Reader? I hardly knew her!

Over the past several years, I’ve been asked about working for the San Diego Reader, what it’s like, what’s publisher Jim Holman like, stuff like that. I’m a freelancer, so I don’t work in the offices, but I can say that I’m really proud to work for that paper (and I doubt anyone from the paper reads this blog, so I’m not just kissing up). I’m in a job where I am expected to stand for things, and as one anonymous person recently said in a comment elsewhere, “the Reader has consistently been [San Diego's] one source of reporting on insider deals without evidencing any fear of retaliation.”

The origin of the questions often has to do with Holman’s personal politics, his involvement in anti-abortion campaigns and whatnot. I can honestly say I worked for the reader for at least 3 years, probably 4, before I had any idea whatsoever that he had any personal political causes, and I only found out because the Union-Tribune did a story on him. Never had any of his personal politics even remotely crept into the work I was doing — and I obviously do very political work.

Unfortunately, since there really is nothing to attack the guy for, his critics often seem to just assemble lists of facts, hoping that these facts will look like they expose some shady underbelly of the San Diego Reader, when instead, they do the exact opposite and reveal the integrity of the guy running the paper.

Take the latest hit piece from Voice of San Diego’s Seth Hettena: Little to Read in San Diego’s Reader. It’s basically an attack on the Reader that substitutes lists of advertisers and story headlines in place of actual critiques (Hey! The Reader runs ads from cosmetic surgeons! What a bunch of losers!).

Hettena is clever, creating a scenario in which the Reader can’t really defend itself. It sucks because the stories are crap and they’re phoned in. Um, excuse me Mr. Hettena, but the paper has won plenty of awards for its journalism. Oh … well nobody cares about awards! The Reader sucks!

In one of the tastiest ironies from his column, he then goes on to say “Potter and the City Lights crew are obsessed with The San Diego Union-Tribune and its owner David Copley” — before going into several hundred words about Jim Holman’s religious evolution and faith practices, which are irrelevant to the story, as Hettena acknowledges “Today, you would never be able to guess Holman’s religious activism by looking at the Reader.”

He goes on to advocate that Holman should inject more of his religion and personal views into the paper. That would be great for Hettena’s column, because then Holman would be a hypocrite. But as it stands, he’s not. Bummer!

Perhaps the funniest dose of irony comes from Hettena’s argument that the stories lack any kind of journalistic merit or interest to the readership, being painfully far from anything resembling breaking news. “You would be hard pressed to know there was a wildfire here in October if you only looked at the Reader, and that’s the way it’s always been,” he says.
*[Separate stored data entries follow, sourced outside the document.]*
(* ===== verification/RaftRefine.v ===== *)
(** * A Raft group refines the replicated log

    The relation between a group of nodes of [crates/cluster/src/raft.rs] and
    the state machine of [RaftSpec]: a node's whole log is its host's, what
    its packets tell are facts, a leader's log is its term's.  Publishing,
    releasing and restarting step both alike; [RaftAgree] does the operations. *)

From S2P Require Import Prelude RaftState RaftLog RaftElect RaftReplicate RaftFast RaftAdmin RaftInv RaftAppend RaftOps RaftSaved RaftQuorum RaftSystem RaftSpec RaftComplete RaftFull RaftWin RaftFollow.
From stdpp Require Import functions.
#[local] Open Scope N_scope.

(** ** What packets tell *)
Definition fact_of (p : Packet) : option Fact :=
  match p with
  | (_, MAppendReply r) =>
      if ar_success r then Some (Ack (ar_follower r) (ar_term r) (N.to_nat (ar_match_index r))) else None
  | (_, MSnapshotReply r) =>
      if 0 <? isr_match_index r then Some (Ack (isr_follower r) (isr_term r) (N.to_nat (isr_match_index r))) else None
  | (to, MVoteReply r) => if vr_granted r then Some (Grant (vr_voter r) (vr_term r) to) else None
  | (_, MRequestVote r) =>
      Some (Request (rv_candidate r) (rv_term r) (rv_last_log_term r) (N.to_nat (rv_last_log_index r)))
  | _ => None
  end.
Definition facts (l : list Packet) : list Fact := omap fact_of l.

(** The term whose log a message carries. *)
Definition log_term (m : Message) : option N :=
  match m with MAppend m => Some (ae_term m) | MSnapshot m => Some (is_term m) | _ => None end.

Lemma elem_of_facts f l : f ∈ facts l ↔ ∃ p, p ∈ l ∧ fact_of p = Some f.
Proof. apply list_elem_of_omap. Qed.
Lemma grant_claimed l w t c : Grant w t c ∈ facts l → ∃ p, p ∈ l ∧ claim_of p = Some (w, t, c).
Proof.
  intros ([to m]&Hp&Hf)%elem_of_facts. exists (to, m). split; [done|]. destruct m; simpl in *; try done.
  all: repeat case_match; try done; by simplify_eq.
Qed.
Lemma granted_fact l w c t : granted_by l w c t → Grant w t c ∈ facts l.
Proof. intros (r&Hr&Hg&<-&<-). apply elem_of_facts. eexists. split; [exact Hr|]. simpl. by rewrite Hg. Qed.
(** C2. What two nodes of such a group have committed agrees: at every index both have committed and neither has
    compacted away, they hold the same entry.  No premise on the snapshots they install is needed. *)
Theorem committed_entries_agree voters st x y i :
  valid_set voters = true → covered_reachable voters st →
  snapshot_index (live st x) < i → snapshot_index (live st y) < i →
  i ≤ commit_index (live st x) → i ≤ commit_index (live st y) →
  entry_at (live st x) i = entry_at (live st y) i.
Proof.
  intros Hv Hreach Hsx Hsy Hx Hy. destruct (reachable_refines voters Hv st Hreach) as (a&_&Hr).
  pose proof (k_commit _ _ _ (r_spec _ _ _ Hr)) as Hc. pose proof (Hc x) as Hcx. pose proof (Hc y) as Hcy.
  rewrite (r_live _ _ _ Hr x) in Hcx. rewrite (r_live _ _ _ Hr y) in Hcy. cbn [host_of sh_term sh_commit sh_log] in Hcx, Hcy.
  pose proof (certified_agree _ _ _ (r_spec _ _ _ Hr) _ _ _ _ _ _ _ _ (sight_lead a x) (sight_lead a y) Hcx Hcy) as Heq.
  rewrite (full_entry_at _ _ _ (r_full _ _ _ Hr x) Hsx), (full_entry_at _ _ _ (r_full _ _ _ Hr y) Hsy).
  rewrite <- (lookup_take_lt _ (N.to_nat (commit_index (live st x)) `min` N.to_nat (commit_index (live st y)))) by lia.
  rewrite Heq, lookup_take_lt by lia. done.
Qed.

(** C5. A leader holds what was committed before it: an entry a node of such a group has committed is in the log
    of every leader of its own or a later term, at the same index, or under that leader's snapshot. *)
Theorem leader_complete voters st x y i :
  valid_set voters = true → covered_reachable voters st →
  role (live st y) = Leader → current_term (live st x) ≤ current_term (live st y) →
  snapshot_index (live st x) < i → snapshot_index (live st y) < i → i ≤ commit_index (live st x) →
  entry_at (live st y) i = entry_at (live st x) i.
Proof.
  intros Hv Hreach Hl Ht Hsx Hsy Hx. destruct (reachable_refines voters Hv st Hreach) as (a&_&Hr).
  pose proof (r_spec _ _ _ Hr) as Hok. set (t := current_term (live st y)) in *.
  assert (sp_owner a t = Some y ∧ sh_log (sp_live a y) = sp_lead a t) as [Ho El].
  { pose proof (k_leader _ _ _ Hok y) as Ho. rewrite (r_live _ _ _ Hr y) in Ho. specialize (Ho Hl). split; [done|].
    apply (k_same _ _ _ Hok); [done|]. by rewrite (r_live _ _ _ Hr y). }
  pose proof (commit_in_lead _ _ _ Hok x t y) as Hp. rewrite <- El, (r_live _ _ _ Hr x) in Hp. cbn [host_of sh_term sh_commit sh_log] in Hp.
  specialize (Hp Ht Ho). rewrite (full_entry_at _ _ _ (r_full _ _ _ Hr x) Hsx), (full_entry_at _ _ _ (r_full _ _ _ Hr y) Hsy).
  pose proof (ok_commit _ (ok_hard _ (sys_node _ _ (r_system _ _ _ Hr) x))) as Hcb. pose proof (r_full _ _ _ Hr x) as [Hlen _]. cbn in Hlen.
  destruct (lookup_lt_is_Some_2 (sh_log (sp_live a x)) (N.to_nat i - 1)%nat) as [e He]; [lia|]. rewrite He.
  eapply prefix_lookup_Some; [|exact Hp]. by rewrite lookup_take_lt by lia.
Qed.

(** ** A run that commits *)

(** An operation, published, and what it sent released. *)
Definition sends (v : HostId) (op : Op) (st : System) : System := do_release v (do_publish v (do_op v op st)).
Definition message_at (k : nat) (st : System) : Message :=
  from_option snd (MTimeoutNow (mkTimeoutNow 0 0)) (net st !! k).

Lemma covered_then_op voters v op st : enabled_covered st v op → covered_reachable voters st →
  covered_reachable voters (do_op v op st).
Proof. intros He Hr. eapply rtc_r; [exact Hr|]. by apply covered_op with op; [|apply surjective_pairing]. Qed.
Lemma covered_then_sends voters v op st : enabled_covered st v op → covered_reachable voters st →
  covered_reachable voters (sends v op st).
Proof.
  intros He Hr. pose proof (covered_then_op voters v op st He Hr) as Ho. eapply rtc_r.
  - eapply rtc_r; [exact Ho|]. apply covered_publish.
  - apply covered_release. simpl. by rewrite !fn_lookup_insert.
Qed.

Definition replicated : System := sends 1 (ReplicateTo 2 100) elected.
Definition acknowledged : System := sends 2 (Receive (message_at 3 replicated)) replicated.
Definition committed : System := sends 1 (ReplicateTo 2 100) (do_op 1 (Receive (message_at 4 acknowledged)) acknowledged).
Definition learned : System := do_op 2 (Receive (message_at 5 committed)) committed.

Lemma received_net k st v m : net st !! k = Some (v, m) → (v, m) ∈ net st.
Proof. apply list_elem_of_lookup_2. Qed.

Lemma elected_covered : covered_reachable trio elected.
Proof.
  apply covered_then_op; [exact I|]. apply covered_then_op; [|apply covered_then_sends; [|apply covered_then_sends; [exact I|apply rtc_refl]]].
  - split; [|exact I]. apply (received_net 2). vm_compute. reflexivity.
  - split; [|exact I]. apply (received_net 0). vm_compute. reflexivity.
Qed.
Lemma committed_covered : covered_reachable trio committed.
Proof.
  apply covered_then_sends; [exact I|apply covered_then_op; [|apply covered_then_sends; [|
    apply covered_then_sends; [exact I|apply elected_covered]]]].
  - split; [apply (received_net 4); vm_compute; reflexivity|exact I].
  - split; [apply (received_net 3); vm_compute; reflexivity|]. vm_compute. intros _. right. reflexivity.
Qed.
Lemma learned_step : covered_step committed learned.
Proof.
  apply covered_op with (Receive (message_at 5 committed)); [|apply surjective_pairing].
  split; [apply (received_net 5); vm_compute; reflexivity|]. vm_compute. intros _. right. reflexivity.
Qed.
Lemma learned_covered : covered_reachable trio learned.
Proof. eapply rtc_r; [apply committed_covered|apply learned_step]. Qed.

Lemma covered_group_refines_witness :
  refines trio (system_new trio) spec_new ∧
  ∃ a a', refines trio committed a ∧ rtc (spec_step trio (group_quorum trio)) a a' ∧ refines trio learned a'.
Proof.
  destruct (covered_group_refines trio ltac:(vm_compute; reflexivity)) as (H0&Hstep&Hreach). split; [exact H0|].
  destruct (Hreach committed committed_covered) as (a&_&Ha). destruct (Hstep _ _ a Ha learned_step) as (a'&Hs&Ha').
  by exists a, a'.
Defined.
Lemma committed_entries_agree_witness :
  commit_index (live learned 1) = 1 ∧ commit_index (live learned 2) = 1 ∧ is_Some (entry_at (live learned 1) 1)
  ∧ entry_at (live learned 1) 1 = entry_at (live learned 2) 1.
Proof.
  split_and!; [vm_compute; reflexivity..|vm_compute; eauto|].
  apply (committed_entries_agree trio learned 1 2 1); [vm_compute; reflexivity|apply learned_covered|vm_compute; done..].
Defined.
Lemma leader_complete_witness :
  is_leader (live learned 1) = true ∧ commit_index (live learned 2) = 1
  ∧ entry_at (live learned 1) 1 = entry_at (live learned 2) 1.
Proof.
  split_and!; [vm_compute; reflexivity..|].
  apply (leader_complete trio learned 2 1 1); [vm_compute; reflexivity|apply learned_covered|vm_compute; done..].
Defined.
But get this – one of the commenters on the story dug up the fact that when Hettena was an AP reporter in 2006, not only did he cite the Reader for breaking a story, but the Reader broke the story nearly 6 months before he was reporting on it for the AP.

That’s often been the case with Don Bauder and Matt Potter. If they appear to be ignoring the big scandals of the day, it’s because they reported on them six months ago, when the UT was still hoping the controversy would pass.

One thing I’ve learned in this business of putting yourself out there is that it’s a lot easier to get attacked when your attacker makes himself look more foolish than you ever could. The only sad part of this is how bad it makes Voice of San Diego look. Reading through the actual facts provided by readers in the comments show the extent to which Hettena stretched and depths to which he sunk in his hyperbolic characterization of the Reader’s personalities.

The first time I met Jim Holman, he told me that The Reader is able to thrive because they can dig in to the stories the Union-Tribune chooses not to cover. Whether it’s reporting the ugly facts about the Padres Stadium deal, the continuing deception behind the pension scam, the Sunroad fiasco or the shadiness beyind the mayor’s charter reform committee, that continues to be true.